Williams himself may have come to appreciate his folly. Only one earnings call later, after citing unexpected underperformance in some direct-marketing lines and unexpected challenges at Every Day with Rachael Ray, RDA called it "prudent to withdraw its previous Ebitda guidance." And only a month after that, having spent less than a half-year at the helm, RDA's president and CEO was sent packing with a $500,000 severance.
RDA did not look far for Williams' successor -- Bob Guth, former CEO of telecommunications company TelCove Inc., was already on its board, having been hedgie-installed during the corporate coup -- nor did it resist his plea to simplify. Almost immediately, as the company's third president and CEO in five months, Guth rolled out a plan for RDA to concentrate on North American publishing and international direct marketing. As he explained in November, during his first earnings call: "Combined, these businesses were more profitable in the third quarter of 2011 than during the same period 2010. This view that our core businesses are stabilizing and that they represent a strong center around which we can rally our resources is one you'll hear throughout the call today and over the next few quarters."
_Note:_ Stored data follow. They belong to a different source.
(** ** Memory safety of the dissectors *)

(** What a dissector started on [flow] may leave behind; a successful one has
    located a payload inside the first [len] bytes of [d]. *)
Definition dissected (d : bytes) (len : Z) (f : FlowView) (s : span) : Prop :=
  (ip_proto f = 6 \/ ip_proto f = 17) /\ 0 <= src_port f < 65536 /\
  0 <= dst_port f < 65536 /\ 0 <= tcp_flags f < 256 /\ inside d len s.

Definition parsed_ok (d : bytes) (len : Z) (flow : FlowView) (r : Parsed) : Prop :=
  ip_version r.1.2 = ip_version flow /\ src_ip r.1.2 = src_ip flow /\
  dst_ip r.1.2 = dst_ip flow /\ (r.1.1 = true -> dissected d len r.1.2 r.2).

Lemma parsed_ok_false d len flow f s :
  ip_version f = ip_version flow -> src_ip f = src_ip flow -> dst_ip f = dst_ip flow ->
  parsed_ok d len flow (false, f, s).
Proof. intros. by split_and!. Qed.

#[export] Hint Resolve parsed_ok_false : core.

Lemma padd_padd d a b : 0 <= a -> 0 <= b -> padd (padd d a) b = padd d (a + b).
Proof. intros. unfold padd. rewrite drop_drop. f_equal. lia. Qed.

Lemma inside_padd d a n len s : 0 <= a -> inside (padd d a) n s -> a + n <= len ->
  inside d len s.
Proof.
  intros ? (k & ? & Hp & ? & ?) ?. exists (a + k). rewrite Hp, padd_padd by lia.
  repeat split; lia.
Qed.

Lemma land_bound a n : 0 <= a -> 0 <= n -> 0 <= Z.land a n <= n.
Proof.
  intros. split; [by apply Z.land_nonneg; left|].
  apply Z.ldiff_le; [done|]. rewrite Z.ldiff_land, <- Z.land_assoc, Z.land_lnot_diag.
  apply Z.land_0_r.
Qed.

Lemma parseL4_ok proto l4 l4_len flow pl :
  0 <= l4_len <= zlen l4 -> l4_len < 4294967296 -> tcp_flags flow = 0 ->
  exists r, parseL4 proto l4 l4_len flow pl = Ok r /\ parsed_ok l4 l4_len flow r.
Proof.
  intros Hl H32 Hf. unfold parseL4, be16, kProtoTcp, kProtoUdp.
  destruct (Z.eqb_spec proto 6) as [->|].
  - case_cmp; [found|].
    destruct (load_be16_ok l4 0) as (sp & -> & ?); [lia..|].
    destruct (load_be16_ok l4 2) as (dp & -> & ?); [lia..|].
    destruct (rd8_range l4 13) as (fl & -> & ?); [lia|].
    destruct (rd8_range l4 12) as (b & -> & Hb); [lia|]. simpl.
    rewrite Z.shiftr_div_pow2 by lia. change (2 ^ 4) with 16.
    assert (0 <= b / 16 < 16) by (Z.div_mod_to_equations; lia). unwrap.
    do 2 (case_cmp; [found|]). eexists; split; [done|]. split_and!; try done.
    intros _. unfold dissected. simpl. split_and!; try lia. exists (b / 16 * 4). simpl.
    unwrap. split_and!; try done; lia.
  - destruct (Z.eqb_spec proto 17) as [->|]; [|found]. case_cmp; [found|].
    destruct (load_be16_ok l4 0) as (sp & -> & ?); [lia..|].
    destruct (load_be16_ok l4 2) as (dp & -> & ?); [lia..|].
    destruct (load_be16_ok l4 4) as (ul & -> & ?); [lia..|]. simpl. unwrap.
    eexists; split; [done|]. split_and!; try done. intros _. unfold dissected. simpl.
    split_and!; try lia. exists 8. simpl. split_and!; try done; try lia.
    + destruct (_ && _) eqn:E; [|lia]. apply andb_prop in E as [?%Z.leb_le _]. unwrap. lia.
    + destruct (_ && _) eqn:E; [|lia]. apply andb_prop in E as [_ ?%Z.leb_le]. lia.
Qed.

Lemma memcpy_ok dst src i n : 0 <= i -> 0 <= n <= zlen dst -> i + n <= zlen src ->
  exists l, memcpy dst src i n = Ok l /\ zlen l = zlen dst /\
    l = take (Z.to_nat n) (drop (Z.to_nat i) src) ++ drop (Z.to_nat n) dst.
Proof.
  intros. unfold memcpy. rewrite (proj2 (Z.ltb_ge _ n)), rd_range_ok by lia.
  eexists; split; [done|]. split; [|done]. zl.
Qed.

(** A branch that returns false and leaves [flow] as it is. *)
Ltac rejected :=
  repeat eexists; simpl; try done; try lia.

Lemma parseIPv4_ok d len flow pl :
  0 <= len <= zlen d -> len < 4294967296 -> tcp_flags flow = 0 ->
  zlen (src_ip flow) = 16 -> zlen (dst_ip flow) = 16 ->
  exists r, parseIPv4 d len flow pl = Ok r /\
    (r.1.1 = true -> dissected d len r.1.2 r.2 /\ ip_version r.1.2 = 4) /\
    zlen (src_ip r.1.2) = 16 /\ zlen (dst_ip r.1.2) = 16.
Proof.
  intros Hl H32 Hf Hs Hd. unfold parseIPv4, be16. case_cmp; [rejected|].
  destruct (rd8_range d 0) as (b0 & -> & ?); [lia|]. simpl.
  pose proof (land_bound b0 15 ltac:(lia) ltac:(lia)). unwrap.
  do 2 (case_cmp; [rejected|]).
  destruct (load_be16_ok d 6) as (frag & -> & ?); [lia..|]. simpl.
  destruct (negb _); [rejected|].
  destruct (memcpy_ok (src_ip flow) d 12 4) as (src & -> & ? & _); [lia..|].
  destruct (memcpy_ok (dst_ip flow) d 16 4) as (dst & -> & ? & _); [lia..|]. simpl.
  destruct (load_be16_ok d 2) as (tl & -> & ?); [lia..|].
  destruct (rd8_range d 9) as (pr & -> & ?); [lia|]. simpl.
  set (l3 := if _ && _ then tl else len).
  assert (Z.land b0 15 * 4 <= l3 <= len) as Hl3.
  { unfold l3. destruct (_ && _) eqn:E; [|lia].
    apply andb_prop in E as [?%Z.leb_le ?%Z.leb_le]. lia. }
  unwrap.
  match goal with |- context [parseL4 pr ?x ?n ?f pl] =>
    destruct (parseL4_ok pr x n f pl) as (r & -> & Hr) end;
    [rewrite zlen_padd by lia; lia|lia|done|].
  eexists; split; [done|]. destruct Hr as (Hv & Hsr & Hdr & Hr).
  rewrite Hsr, Hdr. simpl. split; [|lia]. intros Hb. split; [|by rewrite Hv].
  destruct (Hr Hb) as (? & ? & ? & ? & Hin). unfold dissected. split_and!; try done; try lia.
  eapply inside_padd; [|exact Hin|]; lia.
Qed.

Lemma v6_walk_ok n d l3_len next off flow pl :
  0 <= off <= l3_len -> l3_len <= zlen d -> l3_len < 4294967296 ->
  off + Z.of_nat n * 2048 < 4294960000 -> tcp_flags flow = 0 ->
  exists r, v6_walk n d l3_len next off flow pl = Ok r /\ parsed_ok d l3_len flow r.
Proof.
  revert next off. induction n as [|n IH]; intros next off Ho Hl H32 Hn Hf; [found|].
  unfold v6_walk; fold v6_walk. destruct (_ || _).
  { unwrap. destruct (parseL4_ok next (padd d off) (l3_len - off) flow pl)
      as (r & -> & Hv & Hs & Hd & Hr); [rewrite zlen_padd by lia; lia|lia|done|].
    eexists; split; [done|]. split_and!; try done. intros Hb.
    destruct (Hr Hb) as (? & ? & ? & ? & Hin). split_and!; try done; try lia.
    eapply inside_padd; [|exact Hin|]; lia. }
  destruct (_ || _).
  { unwrap. case_cmp; [found|].
    destruct (rd8_range d off) as (nx & -> & ?); [lia|].
    destruct (rd8_range d (off + 1)) as (hl & -> & ?); [lia|]. simpl. unwrap.
    case_cmp; [found|]. apply IH; lia. }
  destruct (_ =? _); [|found]. unwrap. case_cmp; [found|]. unfold be16.
  destruct (load_be16_ok d (off + 2)) as (fr & -> & ?); [lia..|]. simpl.
  destruct (negb _); [found|].
  destruct (rd8_range d off) as (nx & -> & ?); [lia|]. simpl. apply IH; lia.
Qed.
Guth is further simplifying matters by focusing RDA's North American publishing efforts on what he calls three master brands: Family Handyman, with a circulation of 1.1 million; Reader's Digest magazine in the U.S., 5.6 million; and Taste of Home, 3.2 million. Worth noting, too, is last year's ad-page performance of these master brands: Family Handyman, up 9.6%; Reader's Digest, up 16.9%; and Taste of Home, down 2.8%. Not a bad showing for a year in which the Association of Magazine Media has the industry's overall ad-page performance down 3.2%.
Co-branding promises to be another emphasis under Guth, who's basically borrowing a page from the playbook of Berner during her last days at RDA. The objective here will be to exploit the trust that Reader's Digest has with America's seniors in the same way AARP has been leveraging its goodwill through branded products for everything from medical supplies to long-term-care insurance. RDA got a toehold in this potentially lucrative area last May when it announced a new suite of co-branded Medicare products from Humana Inc.
And it landed again this year in a venture with Chartis Inc. aimed at providing accident-and-health, specialized property and casualty, and other insurance solutions. RDA will bring custom-created content to the collaboration and market its programs through Reader's Digest's online and offline channels.
Such projects aside, the narrower focus embraced by RDA all but ensures that asset sales will continue apace, particularly since it has eight magazine titles in the U.S. alone outside the master-brand category.
What's more, given all the asset trades Guth made during his 25-plus years in technology and telecom companies, he may be as qualified as anybody to reconfigure RDA to a simplified core. But he better move quickly in that S&P, for one, already has the company in a race against time, secular headwinds and a burdensome cost structure.
"There are significant uncertainties and limited visibility surrounding Reader's Digest's revenues and earnings prospects, given its declining businesses and ongoing restructuring requirements," says S&P credit analyst Minesh Patel.
And these could continue to surround RDA regardless of its commitment to master brands, to cost cutting and to the divestiture of all assets Guth deems noncore. They could continue to surround RDA until it demonstrates that it's unequivocally beyond what, for now anyway, can only be construed as an ill-conceived power play.